La force physique seule est admirée. Quant à la force intellectuelle et morale, elle ne compte pas. On n’admire que les brutes. Les gens se passionnent pour des combats de boxe, des prouesses d’aviateurs, et même des parties de tennis. Ils s’extasient devant le muscle. Il n’y a rien dans les cerveaux, incapables de penser à autre chose qu’à un coup de poing, une prouesse sportive, un défilé de gymnastes. Les conversations des gens sont idiotes. Ce qu’ils lisent est à la hauteur de leur mentalité. Certaines personnes éprouvent le besoin de lire d’un bout à l’autre une feuille journalistique sans intérêt. Çà leur suffit. Avec cela, leur journée est bien remplie. Leur conscience est satisfaite. Bavarder des heures, et ne rien dire de sensé, telle est la principale occupation de bien des gens. Il en est qui ont des besoins de curiosité alimentés par la calomnie, l’envie, la jalousie. Ils épient leurs voisins, écoutent aux portes, propagent des racontars, etc… Leur unique occupation, dans l’existence, c’est de dire du mal des autres. C’est un besoin chez eux de papoter, de bavasser et de baver sur ceux dont la tête, pour une raison quelconque, ne leur revient pas. Ils brouillent les meilleurs amis. ― Chez certaines femmes, le besoin de toilettes prime tout le reste. Elles se vendent, pour être bien habillées. Elles jalousent une rivale mariée à un homme riche, ayant des bijoux, des robes, des manteaux. La coquetterie, chez les femmes, est un besoin lancinant, obsédant, qui leur fait perdre toute raison, toute pudeur. Un chapeau, un ruban, un jupon, une combinaison les rend folles. Une boîte de poudre-de-riz leur tourne la tête. Un parfum les grise. La parure est leur seule raison de vivre. Quant aux idées, elles n’en ont point. Ces femmes éternisent l’ignorance, le fanatisme, la guerre au sein de l’humanité. Que la femme se pare, s’embellisse, rien de mieux, mais qu’elle embellisse du même coup son cerveau, et surtout qu’elle cesse d’accorder aux colifichets l’importance qu’ils n’ont pas. La vie ne se réduit pas à un chiffon de soie.

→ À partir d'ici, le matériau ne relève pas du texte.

(* ===== verification/Grammar.v ===== *)
(** Grammar: the reference grammar of expressions, against which Expressions is
    proved. [derives l ts e k d]: at level [l] the tokens [ts] read as [e],
    with [k] operator nodes noted by the parser and [d] levels of nesting. *)

From S2P Require Import Prelude Clib Lexer Ast Parser Expressions ParserFacts.

(** The operators of the binary levels, from the loosest (1) to the tightest (6). *)
Definition level_operator (l : nat) (type : TokenType) : option BinaryOperator :=
  match l with
  | 1 => or_operator type
  | 2 => and_operator type
  | 3 => equality_operator type
  | 4 => comparison_operator type
  | 5 => addition_operator type
  | 6 => multiplication_operator type
  | _ => None
  end.

(** A minus sign and the magnitude of INT64_MIN are one literal, not an operator. *)
Definition starts_int64_min (operator : UnaryOperator) (ts : list lexeme_t) : bool :=
  match ts with
  | (TOKEN_INTEGER, text) :: _ =>
      bool_decide (operator = UNARY_NEGATE) && (0 <? length text) && (length text <? 64) &&
      is_int64_min_magnitude text
  | _ => false
  end.

(** Levels: 0 a whole expression, 1 to 6 the binary operators, 7 unary
    operators, 8 postfix operators, 9 primary expressions. *)
Inductive derives : nat -> list lexeme_t -> ast -> nat -> nat -> Prop :=
  | derives_expression ts e k d :
      derives 1 ts e k d -> derives 0 ts e k (S d)
  | derives_level l ts e k d :
      1 <= l <= 8 -> derives (S l) ts e k d -> derives l ts e k d
  | derives_binary l ts1 e1 k1 d1 type text operator ts2 e2 k2 d2 :
      level_operator l type = Some operator ->
      derives l ts1 e1 k1 d1 -> derives (S l) ts2 e2 k2 d2 ->
      derives l (ts1 ++ (type, text) :: ts2) (ast_create_binary e1 e2 operator)
        (k1 + S k2) (Nat.max d1 d2)
  | derives_unary type text operator ts e k d :
      unary_operator type = Some operator -> starts_int64_min operator ts = false ->
      derives 7 ts e k d ->
      derives 7 ((type, text) :: ts) (ast_create_unary e operator) k (S d)
  | derives_int64_min t text :
      starts_int64_min UNARY_NEGATE [(TOKEN_INTEGER, text)] = true ->
      derives 7 [(TOKEN_MINUS, t); (TOKEN_INTEGER, text)] (ast_create_integer INT64_MIN) 0 1
  | derives_index ts1 e1 k1 d1 t1 ts2 e2 k2 d2 t2 :
      derives 8 ts1 e1 k1 d1 -> derives 0 ts2 e2 k2 d2 ->
      derives 8 (ts1 ++ (TOKEN_LEFT_BRACKET, t1) :: ts2 ++ [(TOKEN_RIGHT_BRACKET, t2)])
        (ast_create_index e1 e2) (k1 + S k2) (Nat.max d1 d2)
  | derives_member ts e k d t member :
      derives 8 ts e k d ->
      derives 8 (ts ++ [(TOKEN_DOT, t); (TOKEN_IDENTIFIER, member)])
        (ast_create_member e member) (k + 1) d
  | derives_qualified_call ts1 module k1 d1 t1 function t2 ts2 es k2 d2 t3 :
      derives 8 ts1 (ast_create_variable module) k1 d1 -> derives_list ts2 es k2 d2 ->
      derives 8 (ts1 ++ (TOKEN_DOT, t1) :: (TOKEN_IDENTIFIER, function)
                 :: (TOKEN_LEFT_PAREN, t2) :: ts2 ++ [(TOKEN_RIGHT_PAREN, t3)])
        (ast_create_function_call (qualified_name module function) es (length es))
        (k1 + S k2) (Nat.max d1 d2)
  | derives_integer text value :
      length text < 64 -> integer_literal text = Some value ->
      derives 9 [(TOKEN_INTEGER, text)] (ast_create_integer value) 0 0
  | derives_float text :
      length text < 64 -> derives 9 [(TOKEN_FLOAT, text)] (ast_create_float (strtod text)) 0 0
  | derives_string text :
      derives 9 [(TOKEN_STRING, text)] (ast_create_string (decode_string text)) 0 0
  | derives_name name :
      derives 9 [(TOKEN_IDENTIFIER, name)] (primary_name name) 0 0
  | derives_call name t1 ts es k d t2 :
      derives_list ts es k d ->
      derives 9 ((TOKEN_IDENTIFIER, name) :: (TOKEN_LEFT_PAREN, t1) :: ts
                 ++ [(TOKEN_RIGHT_PAREN, t2)])
        (ast_create_function_call name es (length es)) k d
  | derives_array t1 ts es k d t2 :
      derives_list ts es k d ->
      derives 9 ((TOKEN_LEFT_BRACKET, t1) :: ts ++ [(TOKEN_RIGHT_BRACKET, t2)])
        (ast_create_array es (length es)) k d
  | derives_array_comma t1 ts es k d t t2 :
      es <> [] -> derives_list ts es k d ->
      derives 9 ((TOKEN_LEFT_BRACKET, t1) :: ts
                 ++ [(TOKEN_COMMA, t); (TOKEN_RIGHT_BRACKET, t2)])
        (ast_create_array es (length es)) k d
  | derives_parenthesis t1 ts e k d t2 :
      derives 0 ts e k d ->
      derives 9 ((TOKEN_LEFT_PAREN, t1) :: ts ++ [(TOKEN_RIGHT_PAREN, t2)]) e k d
with derives_list : list lexeme_t -> list ast -> nat -> nat -> Prop :=
  | derives_nil : derives_list [] [] 0 0
  | derives_one ts e k d : derives 0 ts e k d -> derives_list ts [e] k d
  | derives_more ts1 e1 k1 d1 t ts2 e2 es k2 d2 :
      derives 0 ts1 e1 k1 d1 -> derives_list ts2 (e2 :: es) k2 d2 ->
      derives_list (ts1 ++ (TOKEN_COMMA, t) :: ts2) (e1 :: e2 :: es) (k1 + k2) (Nat.max d1 d2).

Scheme derives_mut := Minimality for derives Sort Prop
  with derives_list_mut := Minimality for derives_list Sort Prop.
Combined Scheme derives_both from derives_mut, derives_list_mut.

(** * The first token *)

(** The test of the parser for the literal INT64_MIN. *)
Lemma wp_at_int64_min operator p (Q : bool -> Parser -> Prop) :
  parser_ok p ->
  Q (starts_int64_min operator [(token_type (p_current p), current_lexeme_text p)]) p ->
  wp (at_int64_min operator) p Q.
Proof.
  intros Hok HQ. apply wp_bind, wp_gets.
  destruct (decide (token_type (p_current p) = TOKEN_INTEGER)) as [Ht|Ht].
  - rewrite (bool_decide_eq_true_2 _ Ht), andb_true_r.
    rewrite Ht in HQ. cbn [starts_int64_min] in HQ.
    rewrite (current_text_length p Hok ltac:(by rewrite Ht)) in HQ.
    destruct (bool_decide (operator = UNARY_NEGATE) && (0 <? token_length (p_current p)) &&
              (token_length (p_current p) <? 64)); [|by apply wp_ret]. apply wp_bind, wp_current_text; [done|]. by apply wp_ret.
  - rewrite (bool_decide_eq_false_2 _ Ht), andb_false_r. apply wp_ret.
    by destruct (token_type (p_current p)).
Qed.

(** Tokens an expression can start with. *)
Definition starts_expression (type : TokenType) : bool :=
  match type with
  | TOKEN_INTEGER | TOKEN_FLOAT | TOKEN_STRING | TOKEN_LEFT_BRACKET | TOKEN_LEFT_PAREN
  | TOKEN_IDENTIFIER | TOKEN_BANG | TOKEN_MINUS | TOKEN_AMPERSAND | TOKEN_STAR => true
  | _ => false
  end.

Definition starts_with (f : TokenType -> bool) (ts : list lexeme_t) : Prop :=
  match ts with
  | (type, _) :: _ => f type = true
  | [] => False
  end.

Lemma starts_with_app f ts1 ts2 : starts_with f ts1 -> starts_with f (ts1 ++ ts2).
Proof. by destruct ts1 as [|[] ?]. Qed.

Lemma derives_starts :
  (forall l ts e k d, derives l ts e k d -> starts_with starts_expression ts) /\
  (forall ts es k d, derives_list ts es k d -> es <> [] -> starts_with starts_expression ts).
Proof.
  apply derives_both; intros; cbn [starts_with]; auto using starts_with_app; try done.
  by destruct type.
Qed.

Lemma derives_start l ts e k d : derives l ts e k d -> starts_with starts_expression ts.
Proof. apply derives_starts. Qed.

Lemma derives_nonempty l ts e k d : derives l ts e k d -> 0 < length ts.
Proof. intros H%derives_start. destruct ts; cbn in *; [done|lia]. Qed.

(** From level 8 on, the first token is not a unary operator; an integer read
    by the grammar is in range. *)
Definition starts_postfix (t : lexeme_t) : bool :=
  match t.1 with
  | TOKEN_INTEGER => bool_decide (is_Some (integer_literal t.2))
  | type => bool_decide (unary_operator type = None)
  end.

Lemma derives_starts_postfix l ts e k d :
  derives l ts e k d -> 8 <= l -> match ts with t :: _ => starts_postfix t = true | [] => False end.
Proof.
  intros H. induction H as [| | ? ? ? ? ? ? ? ? ? ? ? ? ? Hop| | | | | |? ? Hl Hv| | | | | | |];
    intros Hle; try lia; try done; auto.
  - apply IHderives. lia.
  - do 7 (destruct l as [|l]; [done || lia|]). done.
  - specialize (IHderives1 Hle). by destruct ts1.
  - specialize (IHderives Hle). by destruct ts.
  - specialize (IHderives Hle). by destruct ts1.
  - unfold starts_postfix. cbn. by rewrite Hv.
Qed.

(** From a tighter level to a looser one. *)
Lemma derives_lift l m ts e k d :
  1 <= l -> l <= m <= 9 -> derives m ts e k d -> derives l ts e k d.
Proof.
  intros Hl [Hlm Hm]. remember (m - l) as n eqn:Hn. revert l Hl Hlm Hn.
  induction n as [|n IH]; intros l Hl Hlm Hn H; [by replace l with m by lia|].
  apply derives_level; [lia|]. apply IH; [lia..|done].
Qed.

(** What may follow the elements of a list: nothing, or one more comma. *)
Definition no_tail (tl : list lexeme_t) : Prop := tl = [].
Definition comma_tail (tl : list lexeme_t) : Prop := tl = [] \/ exists t, tl = [(TOKEN_COMMA, t)].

On voit des écrivains, des artistes, et même des savants, qui ont des besoins d’argent, gâcher les plus beaux dons, se vendre au plus offrant, bâcler des œuvres médiocres, diminuer leur personnalité en acceptant toutes les compromissions, s’abaisser au rôle de vulgaires mercantis. Beau spectacle à donner aux jeunes intellectuels qui cherchent leur voie ! Le monde intellectuel possède ses renégats et ses vendus, comme celui de la politique. Pour de l’argent, artistes et écrivains se prostituent. C’est du propre ! Ne pouvant se résoudre à limiter leurs besoins, imitant les gens riches qui veulent toujours posséder davantage pour jouir davantage, leur œuvre en souffre. Ils produisent à la va vite, n’importe quoi, pour un éditeur, un journal, une exposition, un marchand de tableaux. Une fois qu’ils sont sur la pente, ils continuent : c’est si facile de gagner beaucoup d’argent avec peu de talent ! Quand ils étaient sincères, travaillant selon leur conscience et mettant leurs actes en harmonie avec leurs pensées, ils étaient pauvres. Maintenant qu’ils sont dans le mouvement, ils sont riches. Ils ne peuvent guère renoncer aux avantages qu’ils tirent d’un travail bâclé, d’une prostitution quotidienne. L’écrivain, l’artiste qui ont des besoins d’argent, s’abaissent au niveau de la foule. Ils cessent de faire partie de l’élite créatrice. Le besoin d’argent fait faire aux gens qui ont trop de besoins les pires platitudes. Ils sont répugnants. ― Ce que l’argent fait commettre de bêtises, aux individus, est inimaginable. On voit des commerçants se

priver du moindre plaisir, ne pas quitter un seul jour leur boutique, pour mettre de côté tant de billets à la fin de l’année (il est vrai qu’ils vendent assez vite leur fonds et vont vivre à la campagne, dans un château qu’ils se sont payé). Des ouvriers, des employés font des heures de service supplémentaires, au lieu de respirer, afin d’avoir un peu plus d’argent dans leur poche. Ils n’en tirent aucun profit. L’avare entasse des sous et meurt sur un grabat. Plutôt que de dépenser un liard, des gens aisés restent chez eux, ignorent les champs, les bois, la mer. Triste humanité que cette humanité de lucre ! Le bistro crève alcoolisé sans avoir jamais quitté le comptoir puant la vinasse qui résume pour lui l’univers. Combien de gens font comme lui, par esprit de lucre, avarice, inertie. Ils ne sont pas intéressants. Il en est qui travaillent toute leur vie et se privent de tout, pour acheter, sur leurs vieux jours, un lopin de terre. Aussitôt installés dans leur bicoque, ils meurent de vieillesse, ou d’accident. D’autres veulent avoir un fonds de commerce, diriger une industrie, etc… L’humanité présente est tiraillée par toutes sortes de besoins, dont le plus tyrannique est celui de gagner beaucoup d’argent en peu de temps. L’ouvrier cherche à devenir patron pour embêter les autres à son tour. Il ne se souvient d’avoir été ouvrier qu’afin de mieux faire sentir la distance qui le sépare, lui, patron, de ses ouvriers ! Il fait ce que son ancien patron faisait avec lui. Quand un ouvrier devient contremaître, il n’a plus de camarades. Ceci se passe comme à la caserne : le camarade qui devient caporal ou sergent ne veut plus qu’on le tutoie. Il se croirait déshonoré s’il sortait en votre compagnie.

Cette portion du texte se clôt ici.